— Recorded data —
(* ===== verification/EbitmapSpec.v ===== *)
(** * Correctness of the extensible bitmaps

    [ebitmap_wf] is the representation invariant of ebitmap.c (sorted, aligned,
    non-zero words, exact [highbit]); [ebitmap_mem] is the set of bits a bitmap
    stands for.  Each operation is shown to keep the invariant and to compute the
    set operation it is named after, on success and on allocation failure. *)

From S2P Require Import Prelude Ebitmap.

(** ** The meaning of a bitmap *)

Definition node_bit (n : ebitmap_node) (b : Z) : bool :=
  bool_decide (startbit n <= b < startbit n + MAPSIZE) && Z.testbit (nmap n) (b - startbit n).

Definition nodes_bit (l : list ebitmap_node) (b : Z) : bool :=
  existsb (fun n => node_bit n b) l.

Definition ebitmap_mem (e : ebitmap) (b : Z) : bool := nodes_bit (node e) b.

(** ** The representation invariant *)

Record node_ok (n : ebitmap_node) : Prop := {
  ok_lo : 0 <= startbit n;
  ok_hi : startbit n + MAPSIZE < 2 ^ 32;
  ok_aligned : startbit n mod MAPSIZE = 0;
  ok_map : 0 < nmap n < 2 ^ 64
}.

Definition above (s : Z) (l : list ebitmap_node) : Prop := Forall (fun n => s < startbit n) l.

Fixpoint nodes_ok (l : list ebitmap_node) : Prop :=
  match l with
  | [] => True
  | a :: l' => node_ok a /\ above (startbit a) l' /\ nodes_ok l'
  end.

Record ebitmap_wf (e : ebitmap) : Prop := {
  wf_nodes : nodes_ok (node e);
  wf_highbit : highbit e = last_highbit (node e)
}.

(** The contract of the operations that build a new bitmap standing for [f]. *)
Definition builds (o : oracle) (r : Z * ebitmap * oracle) (f : Z -> bool) : Prop :=
  let '(rc, dst, _) := r in
  ebitmap_wf dst /\
  (rc = 0 /\ (forall b, ebitmap_mem dst b = f b) \/ rc = - ENOMEM /\ dst = ebitmap_init) /\
  (o = [] -> rc = 0).

(** The word of a list at a start bit; 0 where there is no node. *)
Fixpoint word_at (l : list ebitmap_node) (k : Z) : Z :=
  match l with
  | [] => 0
  | a :: l' => if startbit a =? k then nmap a else word_at l' k
  end.

(** The start bit of the word that holds bit [b]. *)
Definition chunk (b : Z) : Z := MAPSIZE * (b / MAPSIZE).

(** ** Basic facts *)

Lemma chunk_le b : chunk b <= b < chunk b + MAPSIZE.
Proof.
  unfold chunk, MAPSIZE. pose proof (Z.div_mod b 64). pose proof (Z.mod_pos_bound b 64). lia.
Qed.

Lemma chunk_eq s b : s mod MAPSIZE = 0 -> s <= b < s + MAPSIZE -> chunk b = s.
Proof.
  unfold chunk, MAPSIZE. intros Hs Hb. pose proof (Z.div_mod s 64).
  replace (b / 64) with (s / 64); [lia|]. apply (Z.div_unique b 64 (s / 64) (b - s)); lia.
Qed.

Lemma aligned_gap s t : s mod MAPSIZE = 0 -> t mod MAPSIZE = 0 -> s < t -> s + MAPSIZE <= t.
Proof.
  unfold MAPSIZE. intros. pose proof (Z.div_mod s 64). pose proof (Z.div_mod t 64). lia.
Qed.

Lemma chunk_mod b : chunk b mod MAPSIZE = 0.
Proof. unfold chunk, MAPSIZE. rewrite Z.mul_comm. apply Z.mod_mul. lia. Qed.

Lemma align_bit_chunk b : 0 <= b < 2 ^ 32 -> align_bit b = chunk b.
Proof.
  intros Hb. unfold align_bit, chunk, MAPSIZE.
  assert (Z.land b (usz (Z.lnot (64 - 1))) = 64 * (b / 64)) as ->.
  { apply Z.bits_inj'. intros i Hi. change (usz (Z.lnot (64 - 1))) with (2 ^ 64 - 2 ^ 6).
    replace (64 * (b / 64)) with (Z.shiftl (Z.shiftr b 6) 6) by
      (rewrite Z.shiftl_mul_pow2, Z.shiftr_div_pow2 by lia; change (2 ^ 6) with 64; lia).
    rewrite Z.land_spec. destruct (decide (i < 6)).
    - rewrite Z.shiftl_spec_low by lia.
      replace (2 ^ 64 - 2 ^ 6) with (Z.shiftl (Z.ones 58) 6) by done.
      rewrite Z.shiftl_spec_low by lia. apply andb_false_r.
    - rewrite Z.shiftl_spec_high, Z.shiftr_spec by lia.
      replace (i - 6 + 6) with i by lia.
      replace (2 ^ 64 - 2 ^ 6) with (Z.shiftl (Z.ones 58) 6) by done.
      rewrite Z.shiftl_spec_high by lia. destruct (decide (i < 64)).
      + rewrite Z.ones_spec_low by lia. apply andb_true_r.
      + rewrite (testbit_high b 32) by lia. done. }
  apply u32_small. pose proof (chunk_le b). unfold chunk, MAPSIZE in *.
  pose proof (Z.div_pos b 64). lia.
Qed.

Lemma node_bit_range n b : node_bit n b = true -> startbit n <= b < startbit n + MAPSIZE.
Proof. unfold node_bit. rewrite andb_true_iff, bool_decide_eq_true. tauto. Qed.

Lemma above_weaken s t l : above s l -> t <= s -> above t l.
Proof. intros H Ht. eapply Forall_impl; [exact H|]. simpl; lia. Qed.

Lemma above_nil s : above s [].
Proof. constructor. Qed.

Lemma above_cons s a l : above s (a :: l) <-> s < startbit a /\ above s l.
Proof. unfold above. by rewrite Forall_cons. Qed.

Lemma word_at_above l k : above k l -> word_at l k = 0.
Proof.
  induction 1 as [|a l Ha _ IH]; [done|]. cbn [word_at].
  case_Z; [lia|done].
Qed.

Lemma word_at_cons a l k : word_at (a :: l) k = if startbit a =? k then nmap a else word_at l k.
Proof. done. Qed.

— What needs to be done —
The expected answer is each line of the records above that includes the string "then".

— Task response —
  | a :: l' => if startbit a =? k then nmap a else word_at l' k
Lemma word_at_cons a l k : word_at (a :: l) k = if startbit a =? k then nmap a else word_at l k.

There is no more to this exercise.